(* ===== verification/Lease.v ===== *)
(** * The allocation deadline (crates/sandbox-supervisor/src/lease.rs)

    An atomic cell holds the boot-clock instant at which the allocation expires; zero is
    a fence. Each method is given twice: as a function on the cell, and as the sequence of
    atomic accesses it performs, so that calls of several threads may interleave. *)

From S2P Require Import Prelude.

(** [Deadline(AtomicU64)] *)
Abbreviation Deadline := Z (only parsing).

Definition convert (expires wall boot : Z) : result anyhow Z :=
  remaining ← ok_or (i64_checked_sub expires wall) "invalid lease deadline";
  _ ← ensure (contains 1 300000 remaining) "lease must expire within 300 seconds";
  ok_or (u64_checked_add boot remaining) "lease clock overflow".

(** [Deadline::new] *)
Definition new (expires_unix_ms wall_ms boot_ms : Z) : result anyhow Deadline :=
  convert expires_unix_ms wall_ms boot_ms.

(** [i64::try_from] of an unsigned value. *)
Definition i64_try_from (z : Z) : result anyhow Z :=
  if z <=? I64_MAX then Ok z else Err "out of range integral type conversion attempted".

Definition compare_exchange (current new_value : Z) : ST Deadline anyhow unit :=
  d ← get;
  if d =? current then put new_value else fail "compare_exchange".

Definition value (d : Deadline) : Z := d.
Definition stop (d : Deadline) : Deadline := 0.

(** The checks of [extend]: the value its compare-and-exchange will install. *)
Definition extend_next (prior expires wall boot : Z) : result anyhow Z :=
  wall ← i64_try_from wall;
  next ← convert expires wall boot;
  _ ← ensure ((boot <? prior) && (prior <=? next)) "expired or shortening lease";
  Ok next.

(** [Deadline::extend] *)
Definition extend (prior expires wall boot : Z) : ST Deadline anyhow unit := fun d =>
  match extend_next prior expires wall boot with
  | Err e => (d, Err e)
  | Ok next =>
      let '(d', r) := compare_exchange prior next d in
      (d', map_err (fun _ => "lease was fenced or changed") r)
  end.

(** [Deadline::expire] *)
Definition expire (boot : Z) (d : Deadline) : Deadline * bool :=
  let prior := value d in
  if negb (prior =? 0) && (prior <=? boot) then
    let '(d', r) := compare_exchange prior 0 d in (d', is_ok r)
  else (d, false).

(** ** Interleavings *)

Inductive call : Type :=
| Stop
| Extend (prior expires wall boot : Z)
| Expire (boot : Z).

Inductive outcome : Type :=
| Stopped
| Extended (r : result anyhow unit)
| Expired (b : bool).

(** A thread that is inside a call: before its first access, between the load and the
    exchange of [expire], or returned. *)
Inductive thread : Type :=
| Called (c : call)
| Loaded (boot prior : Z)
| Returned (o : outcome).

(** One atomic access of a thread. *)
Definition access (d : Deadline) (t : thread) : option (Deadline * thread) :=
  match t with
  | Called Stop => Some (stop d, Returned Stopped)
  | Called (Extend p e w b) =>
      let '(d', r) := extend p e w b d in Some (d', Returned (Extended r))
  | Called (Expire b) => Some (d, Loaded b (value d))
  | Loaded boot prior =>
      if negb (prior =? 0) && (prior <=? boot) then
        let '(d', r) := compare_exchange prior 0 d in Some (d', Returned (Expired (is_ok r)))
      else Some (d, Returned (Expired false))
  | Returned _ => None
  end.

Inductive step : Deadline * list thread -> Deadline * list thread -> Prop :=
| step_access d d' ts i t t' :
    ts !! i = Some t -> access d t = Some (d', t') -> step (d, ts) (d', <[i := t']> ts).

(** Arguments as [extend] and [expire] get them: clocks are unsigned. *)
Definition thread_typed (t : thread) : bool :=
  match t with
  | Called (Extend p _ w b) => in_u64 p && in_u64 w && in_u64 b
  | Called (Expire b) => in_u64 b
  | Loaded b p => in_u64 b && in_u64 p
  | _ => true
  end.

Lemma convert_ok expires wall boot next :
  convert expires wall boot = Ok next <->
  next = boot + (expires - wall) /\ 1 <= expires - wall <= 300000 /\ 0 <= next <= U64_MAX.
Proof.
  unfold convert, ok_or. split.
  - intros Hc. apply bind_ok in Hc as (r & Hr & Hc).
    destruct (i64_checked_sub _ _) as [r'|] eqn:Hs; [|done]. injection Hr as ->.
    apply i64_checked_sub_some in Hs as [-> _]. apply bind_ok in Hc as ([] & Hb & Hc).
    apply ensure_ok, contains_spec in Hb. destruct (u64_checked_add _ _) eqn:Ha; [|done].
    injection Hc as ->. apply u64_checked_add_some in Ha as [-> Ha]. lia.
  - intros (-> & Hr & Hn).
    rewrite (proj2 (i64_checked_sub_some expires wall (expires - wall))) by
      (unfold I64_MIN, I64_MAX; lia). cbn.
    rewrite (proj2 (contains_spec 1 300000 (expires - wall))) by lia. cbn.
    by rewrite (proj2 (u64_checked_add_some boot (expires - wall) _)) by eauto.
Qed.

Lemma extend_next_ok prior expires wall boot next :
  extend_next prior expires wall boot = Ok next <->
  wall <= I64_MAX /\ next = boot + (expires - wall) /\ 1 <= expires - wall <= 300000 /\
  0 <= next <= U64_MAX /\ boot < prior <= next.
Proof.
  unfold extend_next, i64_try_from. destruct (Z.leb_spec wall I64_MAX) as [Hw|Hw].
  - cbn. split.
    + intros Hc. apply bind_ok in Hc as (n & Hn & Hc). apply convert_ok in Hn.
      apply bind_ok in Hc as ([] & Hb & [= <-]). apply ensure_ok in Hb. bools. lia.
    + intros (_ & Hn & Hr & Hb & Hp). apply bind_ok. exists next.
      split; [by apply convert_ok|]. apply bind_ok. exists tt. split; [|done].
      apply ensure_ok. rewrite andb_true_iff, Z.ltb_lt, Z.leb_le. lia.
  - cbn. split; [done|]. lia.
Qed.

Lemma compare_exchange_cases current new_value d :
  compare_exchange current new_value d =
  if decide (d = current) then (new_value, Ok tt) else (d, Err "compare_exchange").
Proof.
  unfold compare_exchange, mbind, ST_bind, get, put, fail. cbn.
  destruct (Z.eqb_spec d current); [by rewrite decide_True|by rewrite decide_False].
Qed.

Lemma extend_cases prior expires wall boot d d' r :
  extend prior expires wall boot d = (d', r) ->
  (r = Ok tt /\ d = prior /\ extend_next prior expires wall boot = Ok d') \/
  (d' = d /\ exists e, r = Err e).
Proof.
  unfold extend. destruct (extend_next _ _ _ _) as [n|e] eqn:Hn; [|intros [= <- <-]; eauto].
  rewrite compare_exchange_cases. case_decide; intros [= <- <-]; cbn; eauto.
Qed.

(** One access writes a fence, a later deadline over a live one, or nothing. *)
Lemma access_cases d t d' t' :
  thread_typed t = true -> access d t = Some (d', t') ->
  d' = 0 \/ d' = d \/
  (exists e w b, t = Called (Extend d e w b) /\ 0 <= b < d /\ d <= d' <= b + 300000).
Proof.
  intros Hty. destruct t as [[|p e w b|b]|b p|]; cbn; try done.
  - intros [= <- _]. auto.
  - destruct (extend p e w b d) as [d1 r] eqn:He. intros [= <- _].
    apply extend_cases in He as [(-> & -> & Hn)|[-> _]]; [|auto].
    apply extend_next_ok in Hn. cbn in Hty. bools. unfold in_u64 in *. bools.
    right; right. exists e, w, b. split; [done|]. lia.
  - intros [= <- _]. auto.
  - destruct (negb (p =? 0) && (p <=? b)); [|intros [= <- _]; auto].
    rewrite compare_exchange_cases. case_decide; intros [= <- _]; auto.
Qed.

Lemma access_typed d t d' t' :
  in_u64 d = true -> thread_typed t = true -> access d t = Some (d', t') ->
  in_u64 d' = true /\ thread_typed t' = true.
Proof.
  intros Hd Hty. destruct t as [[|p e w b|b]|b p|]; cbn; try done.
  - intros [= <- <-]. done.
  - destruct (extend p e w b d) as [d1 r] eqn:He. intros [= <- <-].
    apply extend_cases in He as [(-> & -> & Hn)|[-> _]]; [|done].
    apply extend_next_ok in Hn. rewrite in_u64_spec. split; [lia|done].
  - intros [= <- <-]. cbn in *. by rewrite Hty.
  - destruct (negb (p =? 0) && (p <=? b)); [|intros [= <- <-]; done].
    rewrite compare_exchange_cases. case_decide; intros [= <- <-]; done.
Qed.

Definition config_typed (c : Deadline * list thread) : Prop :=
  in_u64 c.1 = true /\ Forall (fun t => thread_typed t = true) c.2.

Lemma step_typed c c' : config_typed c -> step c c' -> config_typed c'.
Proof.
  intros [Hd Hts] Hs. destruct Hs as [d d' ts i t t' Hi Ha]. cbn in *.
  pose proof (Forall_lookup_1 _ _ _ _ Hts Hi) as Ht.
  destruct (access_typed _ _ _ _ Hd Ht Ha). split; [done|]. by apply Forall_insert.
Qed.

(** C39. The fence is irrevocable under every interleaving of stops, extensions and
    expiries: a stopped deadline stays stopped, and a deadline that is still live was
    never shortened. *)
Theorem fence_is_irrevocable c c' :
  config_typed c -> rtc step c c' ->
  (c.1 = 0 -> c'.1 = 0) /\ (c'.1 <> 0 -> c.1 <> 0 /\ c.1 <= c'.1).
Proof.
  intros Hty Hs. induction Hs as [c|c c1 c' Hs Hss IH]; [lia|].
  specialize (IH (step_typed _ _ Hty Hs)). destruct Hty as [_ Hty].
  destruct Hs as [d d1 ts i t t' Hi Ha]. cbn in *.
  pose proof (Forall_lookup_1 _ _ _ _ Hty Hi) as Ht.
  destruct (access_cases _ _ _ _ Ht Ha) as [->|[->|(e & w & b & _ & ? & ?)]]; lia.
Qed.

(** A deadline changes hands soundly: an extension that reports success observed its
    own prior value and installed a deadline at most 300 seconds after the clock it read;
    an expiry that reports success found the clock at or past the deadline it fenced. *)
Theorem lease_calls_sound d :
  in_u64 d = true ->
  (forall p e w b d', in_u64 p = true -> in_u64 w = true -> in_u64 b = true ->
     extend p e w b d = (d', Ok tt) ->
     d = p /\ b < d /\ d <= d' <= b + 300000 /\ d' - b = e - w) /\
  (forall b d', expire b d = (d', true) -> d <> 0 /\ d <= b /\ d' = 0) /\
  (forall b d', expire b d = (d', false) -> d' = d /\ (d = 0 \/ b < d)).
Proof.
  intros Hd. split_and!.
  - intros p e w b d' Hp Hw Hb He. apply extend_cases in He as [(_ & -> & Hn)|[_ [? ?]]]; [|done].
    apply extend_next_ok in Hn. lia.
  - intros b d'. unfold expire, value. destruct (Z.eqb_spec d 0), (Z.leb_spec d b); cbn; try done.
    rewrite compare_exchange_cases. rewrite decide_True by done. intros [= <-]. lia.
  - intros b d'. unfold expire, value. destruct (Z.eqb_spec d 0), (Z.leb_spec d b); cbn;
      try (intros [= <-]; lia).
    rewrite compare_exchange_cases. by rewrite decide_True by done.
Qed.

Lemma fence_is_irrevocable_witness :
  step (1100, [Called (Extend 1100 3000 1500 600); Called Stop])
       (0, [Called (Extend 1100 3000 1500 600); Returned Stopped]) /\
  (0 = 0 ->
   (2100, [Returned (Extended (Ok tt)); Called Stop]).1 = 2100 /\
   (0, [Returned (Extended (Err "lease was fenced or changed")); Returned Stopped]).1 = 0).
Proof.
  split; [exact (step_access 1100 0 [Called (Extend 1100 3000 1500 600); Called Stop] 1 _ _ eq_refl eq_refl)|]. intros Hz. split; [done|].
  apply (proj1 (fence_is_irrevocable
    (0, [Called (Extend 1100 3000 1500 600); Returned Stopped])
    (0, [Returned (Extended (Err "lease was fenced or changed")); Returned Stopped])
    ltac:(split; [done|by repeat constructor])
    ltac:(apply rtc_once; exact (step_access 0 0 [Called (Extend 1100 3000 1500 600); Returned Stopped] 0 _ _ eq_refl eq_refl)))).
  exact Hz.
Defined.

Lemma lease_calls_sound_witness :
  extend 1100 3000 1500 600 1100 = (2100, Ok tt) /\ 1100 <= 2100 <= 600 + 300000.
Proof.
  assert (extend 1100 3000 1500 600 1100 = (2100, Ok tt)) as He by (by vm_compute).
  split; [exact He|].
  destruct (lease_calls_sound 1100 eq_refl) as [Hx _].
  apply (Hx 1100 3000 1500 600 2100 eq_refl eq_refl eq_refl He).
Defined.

## Activity
Out of the material above, output word for word the line with "compare_exchange current new_value", the line with "unfold compare_exchange, mbind, ST_bind, get, put, fail.", and all lines between them, with nothing else.

## Task output
  compare_exchange current new_value d =
  if decide (d = current) then (new_value, Ok tt) else (d, Err "compare_exchange").
Proof.
  unfold compare_exchange, mbind, ST_bind, get, put, fail. cbn.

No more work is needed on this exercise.